Business index up in August on improved sales

The headline Purchasing Managers’ Index improved to 51.1 from 50.6 in July

In Summary
  • The rate of overall input price inflation softened to a six-month low.
  • Business confidence fell to a near-record low.
A tractor ferrying harvested cane to Sony Sugar Factory near Awendo town.
A tractor ferrying harvested cane to Sony Sugar Factory near Awendo town.
Image: KNA

Business conditions in the Kenyan private sector economy improved for a fourth straight month in August, with firms witnessing a faster expansion compared to July.

The headline Purchasing Managers’ Index (PMI) for August rose marginally to 51.1 to remain above the neutral mark of 50 points. It was at 50.6 points in July. 

 Readings above 50.0 signal an improvement in business conditions on the previous month, while readings below 50.0 show a deterioration.

According to the monthly data, the headline index was partially driven by an acceleration in new order growth in August. Sales rose in four of the five monitored sectors but were unchanged among manufacturing firms.

"In August, the pace of the recovery in business conditions accelerated; driven by higher levels of demand and employment,'' Kuria Kamau, fixed income and currency strategist at Stanbic Bank said. 
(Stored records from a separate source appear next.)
(** Hiding the data does not touch annotations. *)
Lemma key_texts_data keys objs' k objs :
  key_texts annotations k (in_objects (mask data set_data keys objs') objs) = key_texts annotations k objs.
Proof.
  unfold key_texts, in_objects. rewrite <-list_fmap_compose. apply list_fmap_ext. intros i [x|] _; [|done].
  cbn. destruct (mask_set_data keys objs' x) as [f ->]. done.
Qed.

(** *** The last applied configuration *)

Lemma GetAnnotations_mask keys objs x m :
  GetAnnotations x = Some m → is_Some (GetAnnotations (mask annotations set_annotations keys objs x)).
Proof.
  unfold GetAnnotations, mask. destruct (annotations x) as [| | |a] eqn:Ea; try done. cbn [annotations set_annotations].
  case_bool_decide as Ht; [|done]. intros _. rewrite bool_decide_eq_true_2; [by eexists|].
  intros k v Hv. rewrite map_lookup_imap in Hv. destruct (a !! k) as [w|] eqn:Ew; [|done]. cbn in Hv. injection Hv as <-.
  case_bool_decide; [unfold new_value; rewrite annotation_text_text; eauto|by apply (Ht k w)].
Qed.

Lemma GetAnnotations_data f x : GetAnnotations (set_data f x) = GetAnnotations x.
Proof. done. Qed.

Lemma NormalizeSecret_keeps x : annotations (NormalizeSecret x) = annotations x ∧ rest (NormalizeSecret x) = rest x.
Proof.
  unfold NormalizeSecret, move_stringData. destruct (isCoreSecret x); [|done].
  destruct (stringData x); cbv zeta; by destruct (typed_data _).
Qed.

Lemma GetAnnotations_normal x : GetAnnotations (NormalizeSecret x) = GetAnnotations x.
Proof. unfold GetAnnotations. by rewrite (proj1 (NormalizeSecret_keeps x)). Qed.

(** Annotations that are the same but for one key become the same when it is written. *)
Lemma annotations_written k text x y m1 m2 :
  same_but {[k]} (annotations x) (annotations y) → GetAnnotations x = Some m1 → GetAnnotations y = Some m2 →
  <[k := text]> m1 = <[k := text]> m2.
Proof.
  unfold GetAnnotations. destruct (annotations x) as [| | |a]; try done. destruct (annotations y) as [| | |b]; try done.
  intros [_ Hs]. do 2 (case_bool_decide; [|done]). intros [= <-] [= <-]. apply map_eq. intros k'.
  destruct (decide (k' = k)) as [->|Hk]; [by rewrite !lookup_insert_eq|].
  rewrite !lookup_insert_ne, !lookup_omap, Hs by done || set_solver. done.
Qed.

Lemma store_alike hidden x1 x2 last m1 m2 :
  alike1 ∅ {[LastAppliedConfigAnnotation]} x1 x2 → GetAnnotations x1 = Some m1 → GetAnnotations x2 = Some m2 →
  store_last_applied hidden (Some x1) (Some last) = store_last_applied hidden (Some x2) (Some last).
Proof.
  intros [H1 H2 H3 H4 H5] Hm1 Hm2. unfold store_last_applied. destruct (if bool_decide _ then _ else _) as [text|]; [|done].
  cbn [mbind option_bind]. rewrite Hm1, Hm2. cbn [default from_option]. unfold default, id.
  rewrite (annotations_written _ text x1 x2 m1 m2); [|by rewrite (left_id_L ∅ (∪)) in H5|done|done].
  unfold SetAnnotations, set_annotations. by rewrite H1, H2, H3, H4.
Qed.

(** The two passes over the parts *)
Definition hide_both (walk : gset string → list string) (hideAnnotations : gset string) (objs : list (option object)) : option (list (option object)) :=
  objs ← hide data set_data (walk (⋃ (data_keys <$> objs))) objs; hide annotations set_annotations (walk hideAnnotations) objs.

Lemma HideSecretData_parts walk target live h :
  HideSecretData walk target live h = objs ← hide_both walk h (parts target live);
    match objs with
    | [target; live; last] => live ← store_last_applied h live last; Some (target, live)
    | _ => None
    end.
Proof. unfold HideSecretData, hide_both. cbv zeta. fold (last_applied live). fold (parts target live). by destruct (hide data _ _ _). Qed.

Lemma parts_alike h t1 l1 t2 l2 :
  alike_inputs h t1 l1 t2 l2 → lists_alike (λ i, alike h (if i is 1 then rewritten l1 else ∅)) (parts t1 l1) (parts t2 l2).
Proof. intros [Ht Hla Hli _ _]. split; [done|]. intros [|[|[|i]]] o1 o2; by intros [= <-] [= <-]. Qed.

(** What a run makes of an object: the data hidden, then the annotations *)
Definition masked (keys1 keys2 : list string) (objs : list (option object)) (x : object) : object :=
  mask annotations set_annotations keys2 (in_objects (mask data set_data keys1 objs) objs) (mask data set_data keys1 objs x).

Lemma hide_both_alike h walk1 walk2 t1 l1 t2 l2 :
  walks walk1 → walks walk2 → alike_inputs h t1 l1 t2 l2 →
  option_Forall2 (λ r1 r2, lists_alike (λ i, alike1 ∅ (if i is 1 then rewritten l1 else ∅)) r1 r2 ∧
      (∃ k1 k2, r1 = in_objects (masked k1 k2 (parts t1 l1)) (parts t1 l1)) ∧
      ∃ k1 k2, r2 = in_objects (masked k1 k2 (parts t2 l2)) (parts t2 l2))
    (hide_both walk1 h (parts t1 l1)) (hide_both walk2 h (parts t2 l2)).
Proof.
  intros W1 W2 Hin. pose proof (parts_alike _ _ _ _ _ Hin) as Hp. destruct Hin as [_ _ _ Hd Ha]. unfold hide_both.
  pose proof (data_keys_alike _ _ _ _ Hp) as HK. rewrite <-HK. set (K := ⋃ (data_keys <$> parts t1 l1)).
  destruct (hide_alike data set_data (λ _ _, eq_refl) (λ x, ltac:(by destruct x)) (λ _ _ _, eq_refl) _
    (λ i, alike1 h (if i is 1 then rewritten l1 else ∅)) walk1 walk2 K (parts t1 l1) (parts t2 l2) W1 W2 Hp)
    as [r1 r2 (HR & -> & ->)|]; [| |cbn [mbind option_bind]|constructor].
  - intros i x y [_ _ _ H _]. destruct (data x), (data y); naive_solver.
  - intros i x y Hx Hy Hxy. eapply data_step with (K := K); [by intros; apply walks_elem..| |done|done|done|done].
    intros m Hm. by eapply data_keys_sub.
  - destruct (hide_alike annotations set_annotations (λ _ _, eq_refl) (λ x, ltac:(by destruct x)) (λ _ _ _, eq_refl) _
      (λ i, alike1 ∅ (if i is 1 then rewritten l1 else ∅)) walk1 walk2 h _ _ W1 W2 HR) as [r1 r2 (HR' & -> & ->)|]; [| | |constructor].
    + intros i x y [_ _ _ _ H]. by eapply same_but_bad.
    + intros i x y Hx Hy Hxy. eapply annotations_step; [by intros; apply walks_elem..|done|done| |done].
      intros k Hk. rewrite !key_texts_data. by apply Ha.
    + constructor. split; [done|]. unfold in_objects. rewrite <-!list_fmap_compose. unfold masked, in_objects.
      split; do 2 eexists; apply list_fmap_ext; by intros i [x|] _.
Qed.

Lemma masked_annotations k1 k2 objs x a : last_applied (Some x) = Some a → is_Some (GetAnnotations (masked k1 k2 objs (NormalizeSecret x))).
Proof.
  cbn. unfold GetLastAppliedConfigAnnotation. rewrite <-GetAnnotations_normal. destruct (GetAnnotations _) as [m|] eqn:E; [|done]. intros _.
  unfold masked. destruct (mask_set_data k1 objs (NormalizeSecret x)) as [f ->]. by eapply (GetAnnotations_mask _ _ (set_data f _)).
Qed.

(** C15. What is shown of secrets tells nothing about their values, except which of the desired, the
    live and the last applied ones agree: two inputs that differ in the values of data and of
    hidden annotations only, and where the same of them agree, give the same result or the same
    error, in whatever order maps are walked. *)
Theorem secrets_not_seen walk1 walk2 h t1 l1 t2 l2 :
  walks walk1 → walks walk2 → alike_inputs h t1 l1 t2 l2 → HideSecretData walk1 t1 l1 h = HideSecretData walk2 t2 l2 h.
Proof.
  intros W1 W2 Hin. rewrite !HideSecretData_parts.
  destruct (hide_both_alike _ _ _ _ _ _ _ W1 W2 Hin) as [r1 r2 ([_ HR] & (k1 & k2 & ->) & (k3 & k4 & ->))|]; [|done].
  pose proof (HR 0 _ _ eq_refl eq_refl) as Ht. pose proof (HR 1 _ _ eq_refl eq_refl) as Hl. pose proof (HR 2 _ _ eq_refl eq_refl) as Hla.
  cbn [mbind option_bind in_objects parts fmap list_fmap] in *.
  assert (∀ o1 o2 : option object, option_Forall2 (alike1 ∅ ∅) o1 o2 → o1 = o2) as Heq.
  { intros o1 o2 [x y H|]; [f_equal; by apply alike1_eq|done]. }
  apply Heq in Ht as ->, Hla as Hla'. rewrite <-Hla'. f_equal. unfold rewritten in Hl.
  destruct (last_applied l1) as [a|] eqn:E1; cbn [option_map fmap option_fmap] in Hla' |- *; [|by rewrite (Heq _ _ Hl)].
  destruct (last_applied l2) as [b|] eqn:E2; [|done]. destruct l1 as [x|]; [|done]. destruct l2 as [y|]; [|done].
  cbn [option_map fmap option_fmap] in Hl |- *. inversion Hl as [? ? Hxy|]; subst.
  destruct (masked_annotations k1 k2 (parts t1 (Some x)) x a E1) as [m1 Hm1], (masked_annotations k3 k4 (parts t2 (Some y)) y b E2) as [m2 Hm2].
  by rewrite (store_alike h _ _ _ m1 m2 Hxy Hm1 Hm2).
Qed.

(** ** What is shown of a secret *)

Definition value (get : object → field) (k : string) (x : object) : option val := match get x with Fields m => m !! k | _ => None end.

(** Each value of the data and each hidden annotation is replaced by pluses, and nothing else. *)
Definition blotted (get : object → field) (k : string) (x x' : object) : Prop :=
  match value get k x with Some _ => ∃ n, (n < 3)%nat ∧ value get k x' = Some (VText (pluses n)) | None => value get k x' = None end.

Record hides (h : gset string) (x x' : object) : Prop := {
  hd_secret : isCoreSecret x' = isCoreSecret x;
  hd_stringData : stringData x' = stringData x;
  hd_rest : rest x' = rest x;
  hd_data k : blotted data k x x';
  hd_annotations k : k ∈ h → blotted annotations k x x';
  hd_others k : k ∉ h → value annotations k x' = value annotations k x;
}.

(** Equal values are shown equal, and others different. *)
Definition agreement (get : object → field) (k : string) (x x' y y' : object) : Prop :=
  ∀ v w, value get k x = Some v → value get k y = Some w → value get k x' = value get k y' ↔ toString v = toString w.

Record agrees (h : gset string) (x x' y y' : object) : Prop := {
  ag_data k : agreement data k x x' y y';
  ag_annotations k : k ∈ h → agreement annotations k x x' y y';
}.

Lemma key_texts_present get k objs i x v :
  objs !! i = Some (Some x) → value get k x = Some v → toString v ∈ present (key_texts get k objs).
Proof.
  intros Hi Hv. unfold present. apply list_elem_of_omap. exists (Some (toString v)). split; [|done].
  unfold key_texts. apply list_elem_of_fmap. exists (Some x). split; [|by eapply list_elem_of_lookup_2].
  cbn. unfold key_text. unfold value in Hv. destruct (get x); try done. by rewrite Hv.
Qed.

Lemma length_present (l : list (option string)) : (length (present l) ≤ length l)%nat.
Proof. induction l as [|[s|] l IH]; cbn; [lia|unfold present in IH; lia|unfold present in IH; lia]. Qed.

Lemma new_value_pluses get objs i x k v :
  length objs = 3 → objs !! i = Some (Some x) → value get k x = Some v → ∃ n, (n < 3)%nat ∧ new_value get objs k v = VText (pluses n).
Proof.
  intros Hl Hi Hv. destruct (replaced_pluses _ _ (key_texts_present _ _ _ _ _ _ Hi Hv)) as (n & Hn & Hr). exists n.
  pose proof (length_present (key_texts get k objs)) as H. unfold key_texts in H. rewrite length_fmap in H.
  split; [unfold key_texts in Hn; lia|]. unfold new_value. by rewrite Hr.
Qed.

Lemma new_value_inj get objs i j x y k v w :
  objs !! i = Some (Some x) → value get k x = Some v → objs !! j = Some (Some y) → value get k y = Some w →
  new_value get objs k v = new_value get objs k w ↔ toString v = toString w.
Proof.
  intros Hi Hv Hj Hw. unfold new_value. split; [|by intros ->]. pose proof (key_texts_present _ _ _ _ _ _ Hi Hv) as H1.
  pose proof (key_texts_present _ _ _ _ _ _ Hj Hw) as H2. destruct (replaced_pluses _ _ H1) as (n & _ & E1), (replaced_pluses _ _ H2) as (m & _ & E2).
  rewrite E1, E2. cbn. intros [= Heq]. apply (replaced_inj _ _ _ H1 H2). congruence.
Qed.

Lemma value_mask get set (get_set : ∀ f x, get (set f x) = f) keys objs x k :
  value get k (mask get set keys objs x) = (λ v, if bool_decide (k ∈ keys) then new_value get objs k v else v) <$> value get k x.
Proof.
  unfold value. rewrite (get_mask get set) by done. destruct (get x) as [| | |m]; [done..|]. rewrite map_lookup_imap. by destruct (m !! k).
Qed.

(** *** The values of an object that was masked *)

Lemma value_data_masked k1 k2 objs x k :
  value data k (masked k1 k2 objs x) = (λ v, if bool_decide (k ∈ k1) then new_value data objs k v else v) <$> value data k x.
Proof.
  unfold masked. destruct (mask_set_annotations k2 (in_objects (mask data set_data k1 objs) objs) (mask data set_data k1 objs x)) as [f ->].
  by rewrite <-(value_mask data set_data).
Qed.

Lemma value_annotations_masked k1 k2 objs x k :
  value annotations k (masked k1 k2 objs x) =
  (λ v, if bool_decide (k ∈ k2) then new_value annotations objs k v else v) <$> value annotations k x.
Proof.
  unfold masked. rewrite (value_mask annotations set_annotations) by done. destruct (mask_set_data k1 objs x) as [f ->].
  unfold new_value. by rewrite key_texts_data.
Qed.

Lemma masked_rest k1 k2 objs x :
  isCoreSecret (masked k1 k2 objs x) = isCoreSecret x ∧ stringData (masked k1 k2 objs x) = stringData x ∧ rest (masked k1 k2 objs x) = rest x.
Proof.
  unfold masked. destruct (mask_set_annotations k2 (in_objects (mask data set_data k1 objs) objs) (mask data set_data k1 objs x)) as [f ->].
  by destruct (mask_set_data k1 objs x) as [g ->].
Qed.

Section masked.
Context (h : gset string) (objs : list (option object)) (k1 k2 : list string).
Context (H1 : ∀ k, k ∈ k1 ↔ k ∈ ⋃ (data_keys <$> objs)) (H2 : ∀ k, k ∈ k2 ↔ k ∈ h) (H3 : length objs = 3).

Lemma data_key_masked i x k v : objs !! i = Some (Some x) → value data k x = Some v → k ∈ k1.
Proof.
  intros Hi Hv. apply H1. unfold value in Hv. destruct (data x) as [| | |m] eqn:Hm; try done.
  apply (data_keys_sub objs i x m); [done..|]. by apply elem_of_dom_2 in Hv.
Qed.

Lemma value_data_shown i x k : objs !! i = Some (Some x) → value data k (masked k1 k2 objs x) = new_value data objs k <$> value data k x.
Proof.
  intros Hi. rewrite value_data_masked. destruct (value data k x) as [v|] eqn:Hv; [|done]. cbn.
  by rewrite bool_decide_eq_true_2 by by eapply data_key_masked.
Qed.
Job creation also strengthened, but output rose at the slowest rate in four months and business confidence fell to a near-record low.

After climbing sharply in July, the pace of input cost inflation eased in August, leading firms to increase their charges at the softest rate in 2021 so far.

Even so, the reading signaled only a marginal improvement in business conditions that was slower than the average seen since data collection began in 2014.

According to survey respondents, the recovery in market activity after the Covid-19 lockdown drove an improvement in cash flow and customer demand.

The rise in sales led companies to expand output for the fourth month running in August, though the rate of expansion slipped to the weakest recorded in this sequence.

Despite the higher activity, there was a further accumulation of backlogs of work, which in part encouraged companies to add to their workforces.

Purchasing of inputs rose at a quicker, but only modest, pace midway through the third quarter, as firms commented on the need to facilitate higher sales and add to their inventories.

Strong competition among vendors continued to drive wait times for inputs down, although material shortages and road problems meant that the latest improvement was the slowest since April.

A recent increase in taxes on products and imported goods continued to push purchasing costs higher in August, but the rate of inflation cooled markedly from July.

Notably, the rate of overall input price inflation softened to a six-month low.

Consequently, fewer firms raised their output prices during the month, with the latest uptick the slowest recorded in 2021 so far.

Finally, the outlook for future activity slipped to almost the weakest in the series history over August and was only slightly above April's record low.

Reports of ongoing economic instability linked to the pandemic meant that only around one in five surveyed firms projected output to grow over the next 12 months.